Source material =>
(* ===== verification/WorkflowRun.v ===== *)
(** The execution of a Workflow block ([execute_block_body] and the outcomes of
    [execute_node] in [src/src/runtime/workflow/execution.rs], [chosen_route] of
    [workflow.rs], [review] of [review.rs]).

    The nodes of a block run concurrently.  The state [Graph] is what the loop of
    [execute_block_body] keeps; the futures in [FuturesUnordered] are its [pending] nodes,
    each queued or started with the snapshot it was given.  A step is the first poll of a
    queued node, or the settlement of a started one and what the loop then does; any pending
    node may be next.  The work of a node is what its native owner reports, of which
    [complete] makes the completion as [execute_node] does.  The budgets are the whole
    run's, so a settlement may find any.

    The counts of unsettled predecessors are natural numbers; that the decrement never meets
    zero follows from [fr_wait]. *)

From S2P Require Import Message Attempt Prelude Text Json Workflow WorkflowGraph WorkflowFlow WorkflowBudget WorkflowSchema.
From stdpp Require Import options.
Open Scope nat_scope.

(** ** The completion of a node *)

Record NodeCompletion := {
  c_value : option json;
  c_returned : option json;
  c_port : WorkflowPort;
  c_ended : bool;
  c_writes : list (str * str * json);
  (** the bytes of its reservation *)
  c_bytes : N;
}.

(** [required] and [enum] as JSON Schema has them, of a string member *)
Class ValidatorLaws `{Validator} := {
  valid_choice schema v k props choice ids required :
    is_valid schema v = true → get (lit "type") schema = Some (jstr "object") →
    get (lit "properties") schema = Some (Object props) → map_get k props = Some choice →
    get (lit "enum") choice = Some (Array (map String ids)) →
    get (lit "required") schema = Some (Array required) → String k ∈ required →
    ∃ id, id ∈ ids ∧ get k v = Some (String id);
}.

(** What the native owner of a node reports, before [execute_node] chooses its exit. *)
Inductive NodeReport :=
| Done
| Committed (value : json)
(** a settled failure or timeout after the retries: its type and message *)
| Unsuccessful (error_type error_message : str) (status : ToolExecutionStatus)
| Conditions (truths : list (result WorkflowRunError bool))
(** the index of the chosen action, which the validation of the response keeps within the
    actions, or nobody answered in time *)
| Answered (answer : option nat) (shown : str)
| Classified (value : json) (name : str)
| Wrote (writes : list (str * str * json))
| ReturnedValue (value : json)
| Refused (e : WorkflowRunError).

(** [classifier_result_schema] *)
Definition classifier_result_schema : json :=
  let usage := default Null (get (lit "properties") (model_output_schema ModelText) ≫= get (lit "usage")) in
  closed_object (collect_map [(lit "class_id", kind_schema "string"); (lit "class_name", kind_schema "string");
                              (lit "class_label", kind_schema "string"); (lit "usage", usage)])
    (map lit ["class_id"; "class_name"; "class_label"; "usage"]%string).

Section completion.
Context `{Validator}.

Definition error_value (error_type error_message : str) : json :=
  jobj [("error_type", String error_type); ("error_message", String error_message)].

(** [MDefaultValue]'s value *)
Definition model_default (text : str) (structured_output : option json) : json :=
  let zero := Number (PosInt 0) in
  let v := jobj [("text", String text); ("reasoning_content", String []);
                 ("usage", jobj [("input_tokens", zero); ("output_tokens", zero); ("total_tokens", zero)])] in
  match structured_output with Some s => put (lit "structured_output") s v | None => v end.

(** [chosen_route] *)
Definition chosen_route (v : json) : WorkflowPort :=
  case (default [] (get AGENT_ROUTE_FIELD v ≫= as_str)).

(** The exit of the first case that holds *)
Fixpoint first_case (cases : list WorkflowBranchCase) (truths : list (result WorkflowRunError bool)) : result WorkflowRunError WorkflowPort :=
  match cases, truths with
  | c :: cases, truth :: truths => b ← truth; if b : bool then Ok (case (case_id c)) else first_case cases truths
  | _, _ => Ok PFalse
  end.

Definition plain (value : option json) (port : WorkflowPort) (bytes : N) : NodeCompletion :=
  {| c_value := value; c_returned := None; c_port := port; c_ended := false; c_writes := []; c_bytes := bytes |}.

(** An outcome that is either the value or goes to the node's error strategy; only a Model
    finds out about [stop] here, the other owners refuse by themselves. *)
Definition value_or_strategy (schema : json) (on_error : WorkflowValueErrorStrategy) (stop : ToolExecutionStatus → WorkflowRunError)
    (report : NodeReport) (bytes : N) : result WorkflowRunError NodeCompletion :=
  match report with
  | Refused e => Err e
  | Committed v => _ ← validate_commit schema v; Ok (plain (Some v) PNext bytes)
  | Unsuccessful kind message status =>
      match on_error with
      | VStop => Err (stop status)
      | VDefaultValue v => _ ← validate_commit schema v; Ok (plain (Some v) PNext bytes)
      | VFailBranch => _ ← validate_commit error_schema (error_value kind message); Ok (plain (Some (error_value kind message)) PFail bytes)
      end
  | _ => Err (InvalidProgram (lit "unexpected report"))
  end.

Definition find_class (v : json) (classes : list WorkflowClassifierClass) : result WorkflowRunError WorkflowClassifierClass :=
  id ← ok_or (InvalidValue (lit "Classifier returned no class ID"))
         (s ← get (lit "structured_output") v; i ← get (lit "class_id") s; as_str i);
  ok_or (InvalidValue (lit "Classifier returned an unknown class ID")) (find_first (λ c, bool_decide (class_id c = id)) classes).

Definition unexpected : WorkflowRunError := InvalidProgram (lit "unexpected report").

(** [execute_node], from the report of its native work; [schema] is the frozen schema of the
    value where the language does not give it, [bytes] what the node has retained *)
Definition complete (id : str) (n : WorkflowNodeDefinition) (schema : json) (bytes : N) (report : NodeReport)
    : result WorkflowRunError NodeCompletion :=
  match n, report with
  | _, Refused e => Err e
  | NStart, Done => Ok (plain None PNext bytes)
  | (NTemplate _ _ | NList _ _ _ _ _ | NAggregate _ _ | NLoop _ _ _ _ | NIteration _ _ _ _ _ _ _), Committed v =>
      _ ← validate_commit schema v; Ok (plain (Some v) PNext bytes)
  | NLoopEnd, Done =>
      Ok {| c_value := None; c_returned := None; c_port := PNext; c_ended := true; c_writes := []; c_bytes := bytes |}
  | NAssigner _, Wrote writes =>
      Ok {| c_value := None; c_returned := None; c_port := PNext; c_ended := false; c_writes := writes; c_bytes := bytes |}
  | NReview _ actions _, Answered answer shown =>
      action ← match answer with
               | Some i => ok_or (InvalidValue (lit "action")) (action_id <$> actions !! i)
               | None => Ok REVIEW_TIMEOUT_PORT
               end;
      Ok (plain (Some (jobj [("action", String action); ("content", String shown)])) (case action) bytes)
  | NModel _ _ output _ on_error, _ =>
      value_or_strategy (model_output_schema output)
        (match on_error with
         | MStop => VStop
         | MDefaultValue text structured_output => VDefaultValue (model_default text structured_output)
         | MFailBranch => VFailBranch
         end) (ModelFailed id) report bytes
  | NClassifier _ _ _ classes, Classified v name =>
      class ← find_class v classes;
      let value := jobj [("class_id", String (class_id class)); ("class_name", String name); ("class_label", String (class_label class));
                         ("usage", default Null (get (lit "usage") v))] in
      _ ← validate_commit classifier_result_schema value;
      Ok (plain (Some value) (case (class_id class)) bytes)
  | (NTool _ _ _ _ on_error | NCode _ _ _ _ _ on_error), _ => value_or_strategy schema on_error (λ _, unexpected) report bytes
  | NAgent _ _ output routes on_error, _ =>
      c ← value_or_strategy (agent_value_schema output routes) on_error (λ _, unexpected) report bytes;
      match routes, c_value c with
      | _ :: _, Some v => if decide (c_port c = PFail) then Ok c else Ok (plain (Some v) (chosen_route v) bytes)
      | _, _ => Ok c
      end
  | NBranch cases, Conditions truths => port ← first_case cases truths; Ok (plain None port bytes)
  | NReturn _, ReturnedValue v =>
      _ ← validate_commit schema v;
      Ok {| c_value := None; c_returned := Some v; c_port := PNext; c_ended := false; c_writes := []; c_bytes := bytes |}
  | _, _ => Err unexpected
  end.
End completion.

(** The kinds of node that commit a value. *)
Definition produces (n : WorkflowNodeDefinition) : bool :=
  match n with NStart | NLoopEnd | NAssigner _ | NBranch _ | NReturn _ => false | _ => true end.

(** ** The graph *)

(** A future of [pending]: its node, the values and failed producers it may read, and
    whether it has been polled. *)
Record Pending := {
  p_node : str; p_scope : list (str * json); p_failed : gset str; p_started : bool
}.

(** The bookkeeping of edges: how many predecessors each node waits for, which nodes a taken
    edge has activated, and which of those may be admitted. *)
Record Frontier := {
  waiting : list (str * nat);
  activated : gset str;
  (** a [BTreeSet] *)
  ready : list (str * ());
}.

Record Graph := {
  values : list (str * json);
  failed_outputs : gset str;
  frontier : Frontier;
  pending : list Pending;
  admitting : bool;
  failures : list (str * WorkflowRunError);
  returned : list (str * json);
  ended : bool;
  (** the bytes of the block's own reservation *)
  own_bytes : N;
}.

(** One edge of a resolved node that was left by [p], or not run. *)
Definition resolve_edge (p : option WorkflowPort) (st : Frontier * list (str * option WorkflowPort)) (e : WorkflowEdgeProgram)
    : Frontier * list (str * option WorkflowPort) :=
  let f := st.1 in
  let active := if decide (p = Some (port e)) then {[to e]} ∪ activated f else activated f in
  let remaining := count_of (to e) (waiting f) - 1 in
  let counts := map_insert (to e) remaining (waiting f) in
  if decide (remaining = 0) then
    if decide (to e ∈ active) then
      ({| waiting := counts; activated := active; ready := map_insert (to e) () (ready f) |}, st.2)
    else ({| waiting := counts; activated := active; ready := ready f |}, st.2 ++ [(to e, None)])
  else ({| waiting := counts; activated := active; ready := ready f |}, st.2).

Exercise details => All lines in the data that contain the word "Done" should be copied.

Answer to this exercise =>
| Done
  | NStart, Done => Ok (plain None PNext bytes)
  | NLoopEnd, Done =>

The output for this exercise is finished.